*** Records to process ***
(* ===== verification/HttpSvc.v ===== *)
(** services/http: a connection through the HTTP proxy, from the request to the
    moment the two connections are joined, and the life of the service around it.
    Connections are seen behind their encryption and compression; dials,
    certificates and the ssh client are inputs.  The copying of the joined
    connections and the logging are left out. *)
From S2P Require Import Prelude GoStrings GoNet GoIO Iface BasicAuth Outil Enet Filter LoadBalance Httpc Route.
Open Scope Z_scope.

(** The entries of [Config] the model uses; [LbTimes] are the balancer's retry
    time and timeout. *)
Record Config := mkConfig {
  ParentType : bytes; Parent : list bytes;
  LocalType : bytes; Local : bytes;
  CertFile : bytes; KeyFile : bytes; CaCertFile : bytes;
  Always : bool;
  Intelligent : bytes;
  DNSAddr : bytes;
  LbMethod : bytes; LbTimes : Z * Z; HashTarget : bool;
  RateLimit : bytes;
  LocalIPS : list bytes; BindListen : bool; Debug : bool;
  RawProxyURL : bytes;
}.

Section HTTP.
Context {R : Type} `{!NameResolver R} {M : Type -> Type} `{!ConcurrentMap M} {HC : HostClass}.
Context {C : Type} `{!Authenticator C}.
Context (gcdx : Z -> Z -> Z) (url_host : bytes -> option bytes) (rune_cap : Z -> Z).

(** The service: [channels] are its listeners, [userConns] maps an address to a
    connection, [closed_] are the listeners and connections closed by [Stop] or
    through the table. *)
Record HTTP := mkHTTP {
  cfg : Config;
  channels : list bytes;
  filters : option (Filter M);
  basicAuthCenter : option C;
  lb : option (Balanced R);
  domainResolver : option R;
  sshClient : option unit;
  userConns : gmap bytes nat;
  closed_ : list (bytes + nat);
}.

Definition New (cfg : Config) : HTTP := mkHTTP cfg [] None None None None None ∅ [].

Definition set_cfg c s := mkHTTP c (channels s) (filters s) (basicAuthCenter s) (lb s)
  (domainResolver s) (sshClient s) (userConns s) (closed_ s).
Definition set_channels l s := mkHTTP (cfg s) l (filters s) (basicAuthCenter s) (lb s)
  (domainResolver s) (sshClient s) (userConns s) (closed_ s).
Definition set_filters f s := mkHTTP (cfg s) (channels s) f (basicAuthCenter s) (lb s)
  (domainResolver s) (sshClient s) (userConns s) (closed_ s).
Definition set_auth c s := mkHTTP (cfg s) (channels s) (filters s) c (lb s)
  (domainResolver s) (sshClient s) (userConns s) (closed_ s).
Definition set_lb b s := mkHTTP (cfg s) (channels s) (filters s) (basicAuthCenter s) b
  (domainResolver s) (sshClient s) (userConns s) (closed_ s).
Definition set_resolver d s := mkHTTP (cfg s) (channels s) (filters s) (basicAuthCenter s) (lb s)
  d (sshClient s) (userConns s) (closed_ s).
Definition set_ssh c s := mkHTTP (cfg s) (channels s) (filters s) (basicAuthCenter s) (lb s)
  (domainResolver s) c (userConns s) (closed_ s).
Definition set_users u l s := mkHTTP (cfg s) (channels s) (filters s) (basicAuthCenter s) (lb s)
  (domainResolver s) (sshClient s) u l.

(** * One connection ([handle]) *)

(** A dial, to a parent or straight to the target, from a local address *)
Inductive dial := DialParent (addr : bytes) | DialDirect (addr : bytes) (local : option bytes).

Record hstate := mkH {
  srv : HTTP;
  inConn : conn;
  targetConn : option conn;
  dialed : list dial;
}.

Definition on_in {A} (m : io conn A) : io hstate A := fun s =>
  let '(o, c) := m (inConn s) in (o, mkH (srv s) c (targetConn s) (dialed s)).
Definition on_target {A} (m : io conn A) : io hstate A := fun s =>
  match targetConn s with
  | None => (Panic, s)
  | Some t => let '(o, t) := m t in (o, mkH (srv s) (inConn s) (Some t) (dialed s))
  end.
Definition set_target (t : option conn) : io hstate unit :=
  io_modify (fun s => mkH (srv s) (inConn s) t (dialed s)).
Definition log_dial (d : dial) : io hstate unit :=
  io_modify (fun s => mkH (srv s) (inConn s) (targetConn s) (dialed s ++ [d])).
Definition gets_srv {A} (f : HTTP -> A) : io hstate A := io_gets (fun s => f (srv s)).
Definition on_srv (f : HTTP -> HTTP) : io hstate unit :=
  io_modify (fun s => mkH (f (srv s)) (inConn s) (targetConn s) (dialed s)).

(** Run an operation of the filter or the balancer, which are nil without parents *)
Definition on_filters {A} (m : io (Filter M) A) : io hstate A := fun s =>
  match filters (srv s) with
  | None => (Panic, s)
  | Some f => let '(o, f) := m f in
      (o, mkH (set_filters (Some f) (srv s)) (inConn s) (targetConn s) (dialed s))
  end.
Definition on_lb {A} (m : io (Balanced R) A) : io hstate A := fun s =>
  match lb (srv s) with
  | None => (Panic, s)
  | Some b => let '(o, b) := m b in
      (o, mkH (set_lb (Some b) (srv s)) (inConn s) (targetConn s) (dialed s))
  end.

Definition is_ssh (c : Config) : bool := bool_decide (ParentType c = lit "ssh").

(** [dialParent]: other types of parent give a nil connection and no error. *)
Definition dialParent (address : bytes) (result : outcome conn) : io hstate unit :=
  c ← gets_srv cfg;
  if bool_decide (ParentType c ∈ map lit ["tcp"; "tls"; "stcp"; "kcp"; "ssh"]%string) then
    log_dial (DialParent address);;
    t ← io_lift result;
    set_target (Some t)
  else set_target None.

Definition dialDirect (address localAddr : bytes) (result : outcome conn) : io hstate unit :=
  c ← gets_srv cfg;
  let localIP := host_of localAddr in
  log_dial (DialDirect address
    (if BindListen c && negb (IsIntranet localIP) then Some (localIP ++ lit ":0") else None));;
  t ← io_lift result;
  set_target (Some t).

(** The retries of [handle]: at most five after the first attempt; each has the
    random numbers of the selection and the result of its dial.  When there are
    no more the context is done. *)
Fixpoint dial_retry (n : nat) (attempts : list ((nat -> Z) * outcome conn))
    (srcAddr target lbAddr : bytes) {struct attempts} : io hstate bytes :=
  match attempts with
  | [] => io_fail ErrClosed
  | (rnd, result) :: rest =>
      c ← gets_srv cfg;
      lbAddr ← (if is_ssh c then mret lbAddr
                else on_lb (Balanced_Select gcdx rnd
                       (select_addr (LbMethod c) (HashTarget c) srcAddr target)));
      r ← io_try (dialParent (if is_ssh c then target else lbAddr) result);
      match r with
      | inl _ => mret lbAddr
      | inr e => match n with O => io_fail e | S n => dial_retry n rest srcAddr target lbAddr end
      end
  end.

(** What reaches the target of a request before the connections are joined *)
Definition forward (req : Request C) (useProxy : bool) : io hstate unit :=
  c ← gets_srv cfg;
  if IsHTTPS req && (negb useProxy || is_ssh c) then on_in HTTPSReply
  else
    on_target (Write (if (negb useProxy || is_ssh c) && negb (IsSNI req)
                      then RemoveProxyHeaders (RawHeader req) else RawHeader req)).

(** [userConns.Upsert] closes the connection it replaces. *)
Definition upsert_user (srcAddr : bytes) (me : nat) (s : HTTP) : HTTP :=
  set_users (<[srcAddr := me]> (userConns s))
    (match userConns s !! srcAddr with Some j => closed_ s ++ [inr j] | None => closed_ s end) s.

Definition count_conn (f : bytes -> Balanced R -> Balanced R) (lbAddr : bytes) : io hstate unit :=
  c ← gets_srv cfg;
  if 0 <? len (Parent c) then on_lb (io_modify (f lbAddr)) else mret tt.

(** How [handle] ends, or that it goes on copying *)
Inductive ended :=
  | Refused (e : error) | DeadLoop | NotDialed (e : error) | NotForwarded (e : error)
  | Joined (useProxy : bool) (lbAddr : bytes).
*** End of Records to process ***
Exercise brief —
What you return should be exactly the lines above, starting at the one with "[] => io_fail ErrClosed" and ending at the one with "(select_addr (LbMethod c)", and nothing else.

Response below —
  | [] => io_fail ErrClosed
  | (rnd, result) :: rest =>
      c ← gets_srv cfg;
      lbAddr ← (if is_ssh c then mret lbAddr
                else on_lb (Balanced_Select gcdx rnd
                       (select_addr (LbMethod c) (HashTarget c) srcAddr target)));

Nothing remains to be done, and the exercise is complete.